(Dataset entries)
(** X19: on a group as its constructor builds it, a successful
    [insert(k, v)] raises the size of the group by one when the collection
    at the index of [k] did not hold the key and leaves it as it was when
    it did; the maximum size of the group does not change. *)
Theorem Group_insert_size (cols : list Ref) (g : Group) (k v r : PyVal)
    (h h' : Heap) :
  Group_init cols h = (Ok g, h) →
  Group_insert g [k; v] [] h = (Ok r, h') →
  ∃ (n : Z) (i : Z) (ref : Ref) (c : Collection),
    Group_size g h = Ok n
    ∧ shard_index g k = Ok i
    ∧ collections g !! Z.to_nat i = Some ref
    ∧ h !! ref = Some c
    ∧ Group_size g h'
      = Ok (n + match assoc_get (data c) k with Some _ => 0 | None => 1 end)
    ∧ Group_max_size g h' = Group_max_size g h.
Proof.
  intros Hinit.
  destruct (Group_init_Ok_NoDup _ _ _ _ Hinit) as (cs & Hcs & Hnd).
  destruct (Group_init_Ok _ _ _ _ Hinit) as (_ & Hcols & Hmeta).
  unfold Group_insert, groupfn, bind, lift. cbn.
  destruct (shard_index g k) as [i|e] eqn:Hi; [|discriminate].
  destruct (collections g !! Z.to_nat i) as [ref|] eqn:Href; [|discriminate].
  unfold Collection_call, bind, lift, deref. cbn.
  destruct (h !! ref) as [c|] eqn:Hc; [|discriminate].
  destruct (Collection_insert c k v) as [c'|e] eqn:Hins; [|discriminate].
  intros [= <- <-]. rewrite Hcols in Href.
  destruct (derefs_lookup_fwd _ _ _ _ _ Hcs Href) as (c0 & Hc0 & Hcj).
  rewrite Hc in Hc0. injection Hc0 as <-.
  pose proof (derefs_insert _ _ _ _ _ c' Hnd Href Hcs) as Hcs'.
  exists (sum_Z (map Collection_size cs)), i, ref, c.
  unfold Group_size, Group_max_size, GroupMeta_size, GroupMeta_max_size.
  rewrite Hmeta, Hcs, Hcs', Hcols. cbn [mbind result_bind].
  rewrite !(sum_Z_insert _ _ _ _ _ Hcj).
  revert Hins. unfold Collection_insert.
  destruct (_ && _); [discriminate|]. intros [= <-].
  unfold Collection_size. cbn [data max_size]. rewrite assoc_set_length.
  repeat split; try assumption; f_equal; lia.
Qed.

(** ** UTF-8 *)

Lemma lor_byte a b : 0 ≤ a < 256 → 0 ≤ b < 256 → 0 ≤ Z.lor a b < 256.
Proof.
  intros Ha Hb. split; [apply Z.lor_nonneg; lia|].
  destruct (Z.eq_dec (Z.lor a b) 0) as [->|Hnz]; [lia|].
  assert (0 ≤ Z.lor a b) as Hpos by (apply Z.lor_nonneg; lia).
  apply (Z.log2_lt_pow2 _ 8); [lia|].
  rewrite Z.log2_lor by lia.
  assert (∀ x, 0 ≤ x < 256 → Z.log2 x < 8) as Hlog.
  { intros x Hx. destruct (Z.eq_dec x 0) as [->|]; [reflexivity|].
    apply Z.log2_lt_pow2; lia. }
  pose proof (Hlog a Ha). pose proof (Hlog b Hb). lia.
Qed.

Lemma land_63 x : 0 ≤ Z.land x 63 < 64.
Proof.
  change 63 with (Z.ones 6). rewrite Z.land_ones by lia.
  apply Z.mod_pos_bound. reflexivity.
Qed.

Lemma shiftr_bound c k m :
  0 ≤ k → 0 ≤ c < m * 2 ^ k → 0 ≤ Z.shiftr c k < m.
Proof.
  intros Hk Hc. rewrite Z.shiftr_div_pow2 by exact Hk.
  assert (0 < 2 ^ k) by (apply Z.pow_pos_nonneg; lia). split.
  - apply Z.div_pos; lia.
  - apply Z.div_lt_upper_bound; lia.
Qed.

Lemma utf8_char_bytes c :
  0 ≤ c < 0x110000 → ¬ (0xD800 ≤ c ≤ 0xDFFF) →
  ∃ b, utf8_char c = Ok b
       ∧ Forall (λ x, 0 ≤ x < 256) b
       ∧ (1 ≤ length b ≤ 4)%nat.
Proof.
  intros Hc Hsur. unfold utf8_char.
  assert (∀ y, 0 ≤ Z.lor 128 (Z.land y 63) < 256) as Hcont.
  { intros y. pose proof (land_63 y). apply lor_byte; lia. }
  destruct (Z.ltb_spec c 128).
  { eexists. split; [reflexivity|]. split; [|cbn; lia].
    repeat constructor; lia. }
  destruct (Z.ltb_spec c 2048).
  { eexists. split; [reflexivity|]. split; [|cbn; lia].
    repeat constructor; try apply Hcont.
    - apply Z.lor_nonneg. pose proof (shiftr_bound c 6 32). lia.
    - apply lor_byte; [lia|]. pose proof (shiftr_bound c 6 32). lia. }
  destruct (Z.ltb_spec c 65536).
  { assert ((55296 <=? c) && (c <=? 57343) = false) as ->.
    { apply andb_false_iff.
      destruct (Z.leb_spec 55296 c); [|left; reflexivity].
      right. apply Z.leb_gt. lia. }
    eexists. split; [reflexivity|]. split; [|cbn; lia].
    repeat constructor; try apply Hcont.
    - apply Z.lor_nonneg. pose proof (shiftr_bound c 12 16). lia.
    - apply lor_byte; [lia|]. pose proof (shiftr_bound c 12 16). lia. }
  eexists. split; [reflexivity|]. split; [|cbn; lia].
  repeat constructor; try apply Hcont.
  - apply Z.lor_nonneg. pose proof (shiftr_bound c 18 8). lia.
  - apply lor_byte; [lia|]. pose proof (shiftr_bound c 18 8). lia.
Qed.

(** X20: a string of code points that are not surrogates encodes: the
    result is a sequence of bytes, each between 0 and 255, with at least
    one and at most four bytes for each character. *)
Theorem str_encode_bytes (s : list Z) :
  Forall (λ c, 0 ≤ c < 0x110000 ∧ ¬ (0xD800 ≤ c ≤ 0xDFFF)) s →
  ∃ b, str_encode s = Ok b
       ∧ Forall (λ x, 0 ≤ x < 256) b
       ∧ (length s ≤ length b ≤ 4 * length s)%nat.
Proof.
  induction 1 as [|c s [Hc Hsur] _ (bs & Hbs & Hall & Hlen)].
  - exists []. split; [reflexivity|]. split; [constructor|cbn; lia].
  - destruct (utf8_char_bytes c Hc Hsur) as (b & Hb & Hball & Hblen).
    exists (b ++ bs). cbn. rewrite Hb, Hbs. split; [reflexivity|].
    split; [apply Forall_app; split; assumption|].
    rewrite length_app. cbn. lia.
Qed.

Lemma str_encode_surrogate (s : list Z) c :
  c ∈ s → 0xD800 ≤ c ≤ 0xDFFF → str_encode s = Raise UnicodeEncodeError.
Proof.
  intros Hin Hc. induction s as [|c0 s IH]; [inversion Hin|]. cbn.
  destruct (utf8_char c0) as [b|e] eqn:Hc0; cbn.
  - apply elem_of_cons in Hin as [->|Hin].
    + exfalso. revert Hc0. unfold utf8_char.
      destruct (Z.ltb_spec c0 128); [lia|].
      destruct (Z.ltb_spec c0 2048); [lia|].
      destruct (Z.ltb_spec c0 65536); [|lia].
      destruct (Z.leb_spec 55296 c0); [|lia].
      destruct (Z.leb_spec c0 57343); [|lia]. discriminate.
    + rewrite (IH Hin). reflexivity.
  - f_equal. revert Hc0. unfold utf8_char.
    destruct (c0 <? 128), (c0 <? 2048), (c0 <? 65536),
      ((55296 <=? c0) && (c0 <=? 57343));
      try discriminate; intros [= <-]; reflexivity.
Qed.

(** X21: a key that contains a surrogate code point cannot be encoded:
    whatever the decorated method, the call raises [UnicodeEncodeError] and
    reaches no collection. *)
Theorem groupfn_surrogate_key
    (fn : Group → list PyVal → Kwargs → result CollectionMethod)
    (g : Group) (s : list Z) (c : Z) (args : list PyVal) (h : Heap) :
  c ∈ s → 0xD800 ≤ c ≤ 0xDFFF →
  groupfn fn g (PyStr s :: args) [] h = (Raise UnicodeEncodeError, h).
Proof.
  intros Hin Hc. unfold groupfn, bind, lift, shard_index. cbn.
  rewrite (str_encode_surrogate s c Hin Hc). reflexivity.
Qed.

(** ** Instances of the further properties *)

Lemma Group_new_equal_shards_witness :
  Group_new false N.of_nat (Some 2) 7 false None [] = (Ok group_2, heap_2, None).
Proof.
  apply (Group_new_equal_shards false N.of_nat 2 7 false None []).
  - left. reflexivity.
  - lia.
  - apply (bool_decide_unpack _). vm_compute. exact I.
Defined.

Lemma Group_new_custom_shards_witness :
  ∃ d' cs,
    Some layout_0_2_filled = Some d'
    ∧ collections group_3 = seq 0 (length d')
    ∧ heap_3 = [] ++ cs
    ∧ derefs (collections group_3) heap_3 = Ok cs
    ∧ map max_size cs = map snd d'
    ∧ Forall (λ c, strict c = false ∧ data c = []) cs.
Proof.
  apply (Group_new_custom_shards false N.of_nat None 7 false layout_0_2 []
           group_3 heap_3 (Some layout_0_2_filled)).
  - discriminate.
  - vm_compute. reflexivity.
Defined.

Lemma Group_new_conflict_keeps_effects_witness :
  Group_new false uuid_clash None 7 false (Some layout_0_2) []
  = (Raise (KeyError "Collections must not have conflicting UUID values"),
     [] ++ built false uuid_clash 0 (map snd layout_0_2_filled),
     Some layout_0_2_filled).
Proof.
  apply (Group_new_conflict_keeps_effects false uuid_clash None 7 false
           layout_0_2 [] 2).
  - discriminate.
  - reflexivity.
  - right. apply Z.le_refl.
  - apply (bool_decide_unpack _). vm_compute. exact I.
Defined.

Lemma Group_new_non_int_key_witness :
  Group_new false N.of_nat None 7 false (Some [(PyStr (str "a"), 3)]) []
  = (Raise (KeyError "Custom collection keys must be integers"), [],
     Some [(PyStr (str "a"), 3)]).
Proof.
  apply (Group_new_non_int_key false N.of_nat None 7 false
           [(PyStr (str "a"), 3)] [] (PyStr (str "a"))).
  - apply (bool_decide_unpack _). vm_compute. exact I.
  - reflexivity.
Defined.

Lemma Group_new_size_below_highest_witness :
  Group_new false N.of_nat (Some 3) 7 false (Some layout_0_5) []
  = (Raise (KeyError "Size must be greater than highest key"), [],
     Some layout_0_5).
Proof.
  apply (Group_new_size_below_highest false N.of_nat 3 7 false layout_0_5 [] 5).
  - reflexivity.
  - lia.
  - lia.
Defined.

▸ Work task
In the records above, find every line that contains the word "PyVal" and copy it.

▸ Written answer
Theorem Group_insert_size (cols : list Ref) (g : Group) (k v r : PyVal)
    (fn : Group → list PyVal → Kwargs → result CollectionMethod)
    (g : Group) (s : list Z) (c : Z) (args : list PyVal) (h : Heap) :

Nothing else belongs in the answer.